§ **WHAT TO WORK ON**
Gather each line of the entries below that includes "handleEvent".

§ **PROVIDED MATERIAL**
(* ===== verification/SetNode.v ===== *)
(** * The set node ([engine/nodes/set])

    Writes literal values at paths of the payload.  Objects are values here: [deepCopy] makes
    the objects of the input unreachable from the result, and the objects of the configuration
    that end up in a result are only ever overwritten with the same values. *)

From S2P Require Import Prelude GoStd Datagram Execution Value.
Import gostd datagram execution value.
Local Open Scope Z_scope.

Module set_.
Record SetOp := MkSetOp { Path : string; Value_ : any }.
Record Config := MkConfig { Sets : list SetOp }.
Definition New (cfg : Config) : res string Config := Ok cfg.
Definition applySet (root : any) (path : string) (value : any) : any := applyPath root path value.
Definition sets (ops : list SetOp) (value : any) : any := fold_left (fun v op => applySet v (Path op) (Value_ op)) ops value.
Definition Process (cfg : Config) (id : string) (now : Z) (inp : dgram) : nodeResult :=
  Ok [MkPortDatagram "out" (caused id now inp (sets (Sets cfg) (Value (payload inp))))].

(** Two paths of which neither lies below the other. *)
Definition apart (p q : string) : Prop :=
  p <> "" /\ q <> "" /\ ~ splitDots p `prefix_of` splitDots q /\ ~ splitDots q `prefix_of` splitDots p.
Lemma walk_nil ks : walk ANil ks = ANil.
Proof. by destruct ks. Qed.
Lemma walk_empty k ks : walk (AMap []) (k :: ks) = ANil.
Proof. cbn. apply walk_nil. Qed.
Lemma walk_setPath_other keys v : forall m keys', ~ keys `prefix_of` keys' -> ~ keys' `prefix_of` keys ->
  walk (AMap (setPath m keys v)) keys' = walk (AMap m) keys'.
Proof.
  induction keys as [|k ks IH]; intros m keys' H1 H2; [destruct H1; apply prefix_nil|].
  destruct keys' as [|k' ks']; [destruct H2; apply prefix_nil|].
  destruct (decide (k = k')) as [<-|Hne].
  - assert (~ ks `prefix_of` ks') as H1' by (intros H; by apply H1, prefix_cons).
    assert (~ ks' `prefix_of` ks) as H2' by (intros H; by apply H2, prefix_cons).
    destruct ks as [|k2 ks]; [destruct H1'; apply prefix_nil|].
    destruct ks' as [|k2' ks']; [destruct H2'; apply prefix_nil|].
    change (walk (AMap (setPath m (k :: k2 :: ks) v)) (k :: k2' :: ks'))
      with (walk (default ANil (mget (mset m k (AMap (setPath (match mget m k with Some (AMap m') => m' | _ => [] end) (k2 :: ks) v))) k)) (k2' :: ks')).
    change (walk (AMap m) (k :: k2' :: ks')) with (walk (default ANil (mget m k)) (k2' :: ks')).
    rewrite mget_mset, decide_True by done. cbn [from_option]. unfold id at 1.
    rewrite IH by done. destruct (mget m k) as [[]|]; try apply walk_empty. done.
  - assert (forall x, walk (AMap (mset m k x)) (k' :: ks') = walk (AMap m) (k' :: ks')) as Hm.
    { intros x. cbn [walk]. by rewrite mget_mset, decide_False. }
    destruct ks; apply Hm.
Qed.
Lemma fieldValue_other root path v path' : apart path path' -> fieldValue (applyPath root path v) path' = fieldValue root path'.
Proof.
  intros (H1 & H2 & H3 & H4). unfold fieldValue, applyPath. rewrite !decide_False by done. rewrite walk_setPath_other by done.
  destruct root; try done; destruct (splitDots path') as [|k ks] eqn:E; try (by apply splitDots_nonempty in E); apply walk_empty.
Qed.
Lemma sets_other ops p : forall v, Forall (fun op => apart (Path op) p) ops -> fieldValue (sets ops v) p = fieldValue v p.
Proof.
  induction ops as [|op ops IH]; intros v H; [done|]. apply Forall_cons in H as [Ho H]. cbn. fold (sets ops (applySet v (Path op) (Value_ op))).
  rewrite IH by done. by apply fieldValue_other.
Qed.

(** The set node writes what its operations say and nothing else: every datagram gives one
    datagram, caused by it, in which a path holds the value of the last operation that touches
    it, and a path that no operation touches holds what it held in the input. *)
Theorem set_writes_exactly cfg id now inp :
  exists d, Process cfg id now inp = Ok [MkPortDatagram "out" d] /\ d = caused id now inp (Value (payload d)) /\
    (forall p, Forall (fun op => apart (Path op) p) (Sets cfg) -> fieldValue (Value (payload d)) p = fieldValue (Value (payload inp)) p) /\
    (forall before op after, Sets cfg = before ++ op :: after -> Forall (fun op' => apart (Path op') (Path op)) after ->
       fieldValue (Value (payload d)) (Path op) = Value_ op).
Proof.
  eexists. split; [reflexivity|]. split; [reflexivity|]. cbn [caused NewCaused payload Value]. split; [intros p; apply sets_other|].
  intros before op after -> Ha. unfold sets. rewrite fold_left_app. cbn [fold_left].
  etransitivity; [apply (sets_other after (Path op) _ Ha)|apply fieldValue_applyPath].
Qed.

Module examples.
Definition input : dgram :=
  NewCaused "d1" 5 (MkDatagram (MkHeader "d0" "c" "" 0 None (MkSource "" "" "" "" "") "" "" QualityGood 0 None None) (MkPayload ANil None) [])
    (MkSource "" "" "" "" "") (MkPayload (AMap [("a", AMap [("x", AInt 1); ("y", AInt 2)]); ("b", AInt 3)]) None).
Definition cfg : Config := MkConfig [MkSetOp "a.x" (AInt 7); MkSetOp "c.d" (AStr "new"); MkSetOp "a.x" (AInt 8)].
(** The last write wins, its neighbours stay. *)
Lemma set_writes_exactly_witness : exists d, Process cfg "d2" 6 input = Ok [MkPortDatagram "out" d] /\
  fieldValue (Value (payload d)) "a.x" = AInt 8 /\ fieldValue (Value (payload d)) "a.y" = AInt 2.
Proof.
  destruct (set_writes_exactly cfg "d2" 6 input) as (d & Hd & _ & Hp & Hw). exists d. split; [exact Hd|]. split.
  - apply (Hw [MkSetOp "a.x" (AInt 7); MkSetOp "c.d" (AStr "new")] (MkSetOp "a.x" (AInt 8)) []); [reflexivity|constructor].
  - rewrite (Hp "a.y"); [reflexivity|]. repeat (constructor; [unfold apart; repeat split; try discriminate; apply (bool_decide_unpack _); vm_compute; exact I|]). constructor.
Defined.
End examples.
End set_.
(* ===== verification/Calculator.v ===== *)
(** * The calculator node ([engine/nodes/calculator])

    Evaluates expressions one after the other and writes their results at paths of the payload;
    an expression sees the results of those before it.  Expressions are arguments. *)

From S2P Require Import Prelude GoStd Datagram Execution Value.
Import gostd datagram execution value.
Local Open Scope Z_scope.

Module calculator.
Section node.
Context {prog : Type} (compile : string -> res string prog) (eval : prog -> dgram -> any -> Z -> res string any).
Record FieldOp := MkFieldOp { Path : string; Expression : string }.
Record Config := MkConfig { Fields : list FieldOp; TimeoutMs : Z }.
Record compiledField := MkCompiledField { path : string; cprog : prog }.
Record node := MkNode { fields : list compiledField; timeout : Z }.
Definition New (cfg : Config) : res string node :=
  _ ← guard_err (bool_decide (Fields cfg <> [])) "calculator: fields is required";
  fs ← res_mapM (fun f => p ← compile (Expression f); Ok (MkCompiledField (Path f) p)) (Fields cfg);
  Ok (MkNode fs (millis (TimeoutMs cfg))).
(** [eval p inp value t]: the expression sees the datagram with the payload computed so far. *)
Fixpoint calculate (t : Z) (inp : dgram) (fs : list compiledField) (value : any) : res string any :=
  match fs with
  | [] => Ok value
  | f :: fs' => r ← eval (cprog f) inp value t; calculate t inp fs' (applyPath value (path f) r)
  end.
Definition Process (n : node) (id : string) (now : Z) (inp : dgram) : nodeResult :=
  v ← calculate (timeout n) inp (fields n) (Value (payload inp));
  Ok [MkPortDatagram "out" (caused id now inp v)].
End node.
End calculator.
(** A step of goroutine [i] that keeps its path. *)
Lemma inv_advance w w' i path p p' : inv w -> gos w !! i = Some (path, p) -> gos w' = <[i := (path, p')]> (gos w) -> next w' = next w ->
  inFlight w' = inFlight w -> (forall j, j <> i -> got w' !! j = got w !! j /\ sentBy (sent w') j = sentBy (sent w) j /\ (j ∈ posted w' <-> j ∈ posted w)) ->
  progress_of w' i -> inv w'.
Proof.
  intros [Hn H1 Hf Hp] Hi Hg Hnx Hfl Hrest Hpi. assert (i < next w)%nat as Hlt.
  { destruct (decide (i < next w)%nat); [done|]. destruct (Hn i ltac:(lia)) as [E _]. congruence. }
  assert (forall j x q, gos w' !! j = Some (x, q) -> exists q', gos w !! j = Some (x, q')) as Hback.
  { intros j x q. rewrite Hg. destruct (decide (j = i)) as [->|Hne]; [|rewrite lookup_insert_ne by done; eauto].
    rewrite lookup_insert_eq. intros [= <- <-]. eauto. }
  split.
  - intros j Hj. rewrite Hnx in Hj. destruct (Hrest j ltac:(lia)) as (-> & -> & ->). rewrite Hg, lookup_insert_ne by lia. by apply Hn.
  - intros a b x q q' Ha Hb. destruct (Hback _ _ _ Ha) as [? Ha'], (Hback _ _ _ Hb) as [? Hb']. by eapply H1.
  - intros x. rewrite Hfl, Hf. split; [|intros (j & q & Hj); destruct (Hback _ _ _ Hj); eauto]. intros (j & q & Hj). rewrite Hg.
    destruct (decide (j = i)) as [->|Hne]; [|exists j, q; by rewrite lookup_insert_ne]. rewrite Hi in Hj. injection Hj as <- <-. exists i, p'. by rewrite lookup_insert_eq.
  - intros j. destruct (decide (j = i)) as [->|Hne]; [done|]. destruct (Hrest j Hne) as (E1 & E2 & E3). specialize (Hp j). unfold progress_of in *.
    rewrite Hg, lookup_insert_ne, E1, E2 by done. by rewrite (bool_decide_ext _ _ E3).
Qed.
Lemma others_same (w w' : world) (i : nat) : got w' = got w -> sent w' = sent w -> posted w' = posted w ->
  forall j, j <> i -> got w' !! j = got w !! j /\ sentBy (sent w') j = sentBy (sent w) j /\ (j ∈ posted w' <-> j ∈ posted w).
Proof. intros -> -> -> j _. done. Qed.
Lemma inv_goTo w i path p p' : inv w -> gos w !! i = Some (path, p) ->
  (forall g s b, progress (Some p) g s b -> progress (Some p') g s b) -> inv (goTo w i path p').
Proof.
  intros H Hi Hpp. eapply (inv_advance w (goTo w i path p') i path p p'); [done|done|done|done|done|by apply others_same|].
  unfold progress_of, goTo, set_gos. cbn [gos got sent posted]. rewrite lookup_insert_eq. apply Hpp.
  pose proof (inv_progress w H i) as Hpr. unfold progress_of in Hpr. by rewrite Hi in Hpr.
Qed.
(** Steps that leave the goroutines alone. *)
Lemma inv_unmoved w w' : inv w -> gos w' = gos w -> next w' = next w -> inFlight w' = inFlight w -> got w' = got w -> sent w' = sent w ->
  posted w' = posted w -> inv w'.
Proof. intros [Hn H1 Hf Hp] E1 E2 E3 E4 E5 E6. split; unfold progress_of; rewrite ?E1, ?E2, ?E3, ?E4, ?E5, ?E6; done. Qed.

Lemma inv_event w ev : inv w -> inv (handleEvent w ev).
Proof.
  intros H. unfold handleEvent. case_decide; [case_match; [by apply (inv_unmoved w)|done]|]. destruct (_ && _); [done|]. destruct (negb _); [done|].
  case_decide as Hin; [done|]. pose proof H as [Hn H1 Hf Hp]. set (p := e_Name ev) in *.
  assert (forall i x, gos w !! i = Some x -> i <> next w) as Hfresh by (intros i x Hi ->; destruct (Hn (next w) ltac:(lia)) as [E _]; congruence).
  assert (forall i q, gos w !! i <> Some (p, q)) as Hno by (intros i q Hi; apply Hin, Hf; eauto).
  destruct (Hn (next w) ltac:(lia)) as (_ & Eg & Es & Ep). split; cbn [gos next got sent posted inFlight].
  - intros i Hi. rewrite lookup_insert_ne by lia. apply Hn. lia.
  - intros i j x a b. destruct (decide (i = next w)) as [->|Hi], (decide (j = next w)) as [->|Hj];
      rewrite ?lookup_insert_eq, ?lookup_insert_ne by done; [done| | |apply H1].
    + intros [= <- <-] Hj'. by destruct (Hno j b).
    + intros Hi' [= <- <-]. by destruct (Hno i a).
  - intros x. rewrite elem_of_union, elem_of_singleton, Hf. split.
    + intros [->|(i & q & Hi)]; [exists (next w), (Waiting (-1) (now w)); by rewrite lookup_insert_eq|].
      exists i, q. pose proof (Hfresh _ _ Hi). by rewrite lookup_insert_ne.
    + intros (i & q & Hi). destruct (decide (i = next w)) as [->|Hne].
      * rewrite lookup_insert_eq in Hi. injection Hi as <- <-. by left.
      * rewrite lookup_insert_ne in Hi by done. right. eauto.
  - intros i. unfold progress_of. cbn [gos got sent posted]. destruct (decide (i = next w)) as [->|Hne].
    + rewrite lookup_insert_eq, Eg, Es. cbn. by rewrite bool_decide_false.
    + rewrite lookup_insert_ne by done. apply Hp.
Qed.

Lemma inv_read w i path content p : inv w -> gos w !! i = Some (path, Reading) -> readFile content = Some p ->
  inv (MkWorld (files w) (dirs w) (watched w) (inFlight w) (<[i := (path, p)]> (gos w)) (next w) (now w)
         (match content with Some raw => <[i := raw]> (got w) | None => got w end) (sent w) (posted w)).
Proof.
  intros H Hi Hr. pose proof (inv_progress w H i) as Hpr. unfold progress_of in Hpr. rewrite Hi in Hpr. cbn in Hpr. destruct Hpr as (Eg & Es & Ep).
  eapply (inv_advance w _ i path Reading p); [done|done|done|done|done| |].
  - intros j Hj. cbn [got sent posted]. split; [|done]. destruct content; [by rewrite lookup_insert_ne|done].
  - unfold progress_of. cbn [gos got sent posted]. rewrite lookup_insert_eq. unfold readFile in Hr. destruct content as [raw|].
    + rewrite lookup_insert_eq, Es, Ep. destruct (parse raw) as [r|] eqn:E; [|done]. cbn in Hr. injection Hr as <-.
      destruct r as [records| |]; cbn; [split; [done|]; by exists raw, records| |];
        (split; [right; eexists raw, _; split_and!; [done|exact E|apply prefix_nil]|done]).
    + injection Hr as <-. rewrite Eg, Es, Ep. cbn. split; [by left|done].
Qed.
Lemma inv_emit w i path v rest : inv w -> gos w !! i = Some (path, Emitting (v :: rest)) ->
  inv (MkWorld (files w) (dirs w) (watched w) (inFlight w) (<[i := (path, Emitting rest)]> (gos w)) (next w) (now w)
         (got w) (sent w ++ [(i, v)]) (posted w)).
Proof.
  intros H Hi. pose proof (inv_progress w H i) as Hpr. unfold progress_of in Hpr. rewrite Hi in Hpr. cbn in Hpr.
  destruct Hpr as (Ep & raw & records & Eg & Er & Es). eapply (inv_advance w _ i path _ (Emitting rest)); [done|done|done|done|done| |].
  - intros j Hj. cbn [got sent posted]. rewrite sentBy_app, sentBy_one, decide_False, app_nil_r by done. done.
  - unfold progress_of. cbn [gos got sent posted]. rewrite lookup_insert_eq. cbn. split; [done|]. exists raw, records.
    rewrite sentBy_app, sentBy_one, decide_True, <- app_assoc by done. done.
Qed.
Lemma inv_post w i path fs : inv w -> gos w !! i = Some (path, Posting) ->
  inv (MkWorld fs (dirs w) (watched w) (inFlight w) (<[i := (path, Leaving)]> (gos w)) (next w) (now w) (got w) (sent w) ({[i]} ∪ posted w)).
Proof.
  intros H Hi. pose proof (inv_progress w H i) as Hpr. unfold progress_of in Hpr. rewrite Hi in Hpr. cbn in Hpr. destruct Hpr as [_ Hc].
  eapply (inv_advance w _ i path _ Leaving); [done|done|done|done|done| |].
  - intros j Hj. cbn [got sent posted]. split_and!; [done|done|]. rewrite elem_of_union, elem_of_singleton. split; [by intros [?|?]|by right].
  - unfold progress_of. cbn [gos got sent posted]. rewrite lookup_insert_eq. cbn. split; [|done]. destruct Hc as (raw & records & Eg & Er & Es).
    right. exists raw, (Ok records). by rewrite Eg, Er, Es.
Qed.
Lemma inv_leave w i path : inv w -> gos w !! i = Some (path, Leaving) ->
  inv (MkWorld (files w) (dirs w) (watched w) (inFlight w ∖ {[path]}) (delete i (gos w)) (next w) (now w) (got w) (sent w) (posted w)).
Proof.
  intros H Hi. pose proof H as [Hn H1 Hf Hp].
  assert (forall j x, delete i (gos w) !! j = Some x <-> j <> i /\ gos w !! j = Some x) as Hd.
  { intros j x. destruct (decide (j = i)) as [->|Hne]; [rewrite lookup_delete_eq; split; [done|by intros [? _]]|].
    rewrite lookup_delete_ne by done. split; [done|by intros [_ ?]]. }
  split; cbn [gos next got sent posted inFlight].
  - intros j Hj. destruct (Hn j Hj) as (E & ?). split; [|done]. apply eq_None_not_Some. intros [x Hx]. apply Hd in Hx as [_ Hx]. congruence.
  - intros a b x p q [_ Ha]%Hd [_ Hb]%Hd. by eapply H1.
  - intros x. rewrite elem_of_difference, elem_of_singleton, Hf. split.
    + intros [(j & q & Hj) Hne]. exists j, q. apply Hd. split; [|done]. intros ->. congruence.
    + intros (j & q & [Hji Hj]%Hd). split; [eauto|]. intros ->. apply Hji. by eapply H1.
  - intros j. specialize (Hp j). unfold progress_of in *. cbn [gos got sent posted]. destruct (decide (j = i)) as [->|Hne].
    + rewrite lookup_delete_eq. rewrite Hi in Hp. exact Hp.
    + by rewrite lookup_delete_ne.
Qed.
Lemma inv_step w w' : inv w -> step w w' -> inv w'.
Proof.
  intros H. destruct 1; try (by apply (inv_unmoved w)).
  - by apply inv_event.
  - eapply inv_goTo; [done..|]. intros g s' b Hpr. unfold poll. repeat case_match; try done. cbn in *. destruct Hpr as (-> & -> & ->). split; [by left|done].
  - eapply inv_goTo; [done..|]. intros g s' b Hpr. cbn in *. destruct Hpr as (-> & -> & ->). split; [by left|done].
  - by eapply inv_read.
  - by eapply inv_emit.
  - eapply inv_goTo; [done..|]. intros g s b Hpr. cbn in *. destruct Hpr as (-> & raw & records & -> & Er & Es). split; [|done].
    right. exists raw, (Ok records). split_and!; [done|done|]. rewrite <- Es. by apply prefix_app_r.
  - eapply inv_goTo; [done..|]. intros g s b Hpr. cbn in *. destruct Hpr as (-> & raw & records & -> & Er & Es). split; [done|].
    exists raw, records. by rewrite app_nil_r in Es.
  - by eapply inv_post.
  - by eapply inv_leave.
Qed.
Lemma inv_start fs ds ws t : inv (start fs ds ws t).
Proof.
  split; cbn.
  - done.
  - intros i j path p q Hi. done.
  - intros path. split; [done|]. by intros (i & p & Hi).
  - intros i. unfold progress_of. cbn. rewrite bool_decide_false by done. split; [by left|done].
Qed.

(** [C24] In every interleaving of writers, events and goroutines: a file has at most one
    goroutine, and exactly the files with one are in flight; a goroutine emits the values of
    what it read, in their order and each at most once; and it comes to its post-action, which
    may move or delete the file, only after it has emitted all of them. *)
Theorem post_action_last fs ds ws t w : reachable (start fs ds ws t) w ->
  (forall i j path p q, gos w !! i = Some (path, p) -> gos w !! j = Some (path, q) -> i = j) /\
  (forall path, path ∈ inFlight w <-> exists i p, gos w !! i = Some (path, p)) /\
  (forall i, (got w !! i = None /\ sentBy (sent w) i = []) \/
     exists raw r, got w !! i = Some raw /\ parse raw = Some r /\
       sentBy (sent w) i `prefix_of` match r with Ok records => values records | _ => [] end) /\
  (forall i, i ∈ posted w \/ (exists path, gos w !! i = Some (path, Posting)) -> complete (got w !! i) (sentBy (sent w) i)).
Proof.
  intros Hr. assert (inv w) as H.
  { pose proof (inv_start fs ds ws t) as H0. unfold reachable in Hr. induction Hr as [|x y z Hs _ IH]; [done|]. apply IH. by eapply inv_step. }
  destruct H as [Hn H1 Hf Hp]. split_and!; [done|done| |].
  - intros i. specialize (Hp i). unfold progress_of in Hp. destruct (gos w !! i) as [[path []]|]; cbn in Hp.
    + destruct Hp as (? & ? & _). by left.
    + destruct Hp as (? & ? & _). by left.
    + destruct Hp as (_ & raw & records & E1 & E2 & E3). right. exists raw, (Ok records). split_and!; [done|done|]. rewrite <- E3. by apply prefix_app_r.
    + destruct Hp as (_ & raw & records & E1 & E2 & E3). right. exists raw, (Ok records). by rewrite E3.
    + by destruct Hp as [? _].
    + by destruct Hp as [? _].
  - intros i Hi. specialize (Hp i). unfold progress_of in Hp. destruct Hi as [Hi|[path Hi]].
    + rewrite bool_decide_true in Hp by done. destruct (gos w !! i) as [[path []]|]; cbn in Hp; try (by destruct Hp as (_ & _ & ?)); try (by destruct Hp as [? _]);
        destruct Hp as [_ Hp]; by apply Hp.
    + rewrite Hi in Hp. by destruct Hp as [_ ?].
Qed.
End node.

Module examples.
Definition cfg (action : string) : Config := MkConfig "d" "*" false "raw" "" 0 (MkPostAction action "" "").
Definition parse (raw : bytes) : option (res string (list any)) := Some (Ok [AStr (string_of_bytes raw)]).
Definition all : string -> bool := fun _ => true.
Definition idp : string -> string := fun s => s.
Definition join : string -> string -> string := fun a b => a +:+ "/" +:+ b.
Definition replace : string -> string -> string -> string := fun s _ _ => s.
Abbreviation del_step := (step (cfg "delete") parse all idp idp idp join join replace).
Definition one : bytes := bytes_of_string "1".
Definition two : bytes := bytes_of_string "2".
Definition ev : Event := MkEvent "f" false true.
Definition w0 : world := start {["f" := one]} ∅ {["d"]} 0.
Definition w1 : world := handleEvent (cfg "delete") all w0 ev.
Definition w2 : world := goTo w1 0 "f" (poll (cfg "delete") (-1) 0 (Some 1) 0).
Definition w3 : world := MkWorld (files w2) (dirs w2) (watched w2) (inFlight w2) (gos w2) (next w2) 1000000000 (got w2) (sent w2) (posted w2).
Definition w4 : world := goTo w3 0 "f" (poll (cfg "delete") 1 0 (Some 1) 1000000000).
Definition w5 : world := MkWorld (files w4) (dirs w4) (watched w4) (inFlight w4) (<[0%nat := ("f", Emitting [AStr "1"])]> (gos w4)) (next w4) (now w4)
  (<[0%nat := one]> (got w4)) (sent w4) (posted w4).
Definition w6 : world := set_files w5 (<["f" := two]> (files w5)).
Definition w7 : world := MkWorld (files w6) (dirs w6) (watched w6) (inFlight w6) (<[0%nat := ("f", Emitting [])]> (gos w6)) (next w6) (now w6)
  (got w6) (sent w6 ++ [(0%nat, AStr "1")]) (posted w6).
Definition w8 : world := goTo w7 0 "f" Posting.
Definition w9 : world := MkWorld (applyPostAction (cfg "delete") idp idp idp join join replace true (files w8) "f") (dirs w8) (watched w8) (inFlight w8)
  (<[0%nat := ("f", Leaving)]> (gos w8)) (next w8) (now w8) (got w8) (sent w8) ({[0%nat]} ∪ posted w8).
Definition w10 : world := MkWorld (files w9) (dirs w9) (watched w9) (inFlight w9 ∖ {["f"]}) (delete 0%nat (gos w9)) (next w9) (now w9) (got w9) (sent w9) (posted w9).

§ **RESPONSE AREA**
Lemma inv_event w ev : inv w -> inv (handleEvent w ev).
  intros H. unfold handleEvent. case_decide; [case_match; [by apply (inv_unmoved w)|done]|]. destruct (_ && _); [done|]. destruct (negb _); [done|].
Definition w1 : world := handleEvent (cfg "delete") all w0 ev.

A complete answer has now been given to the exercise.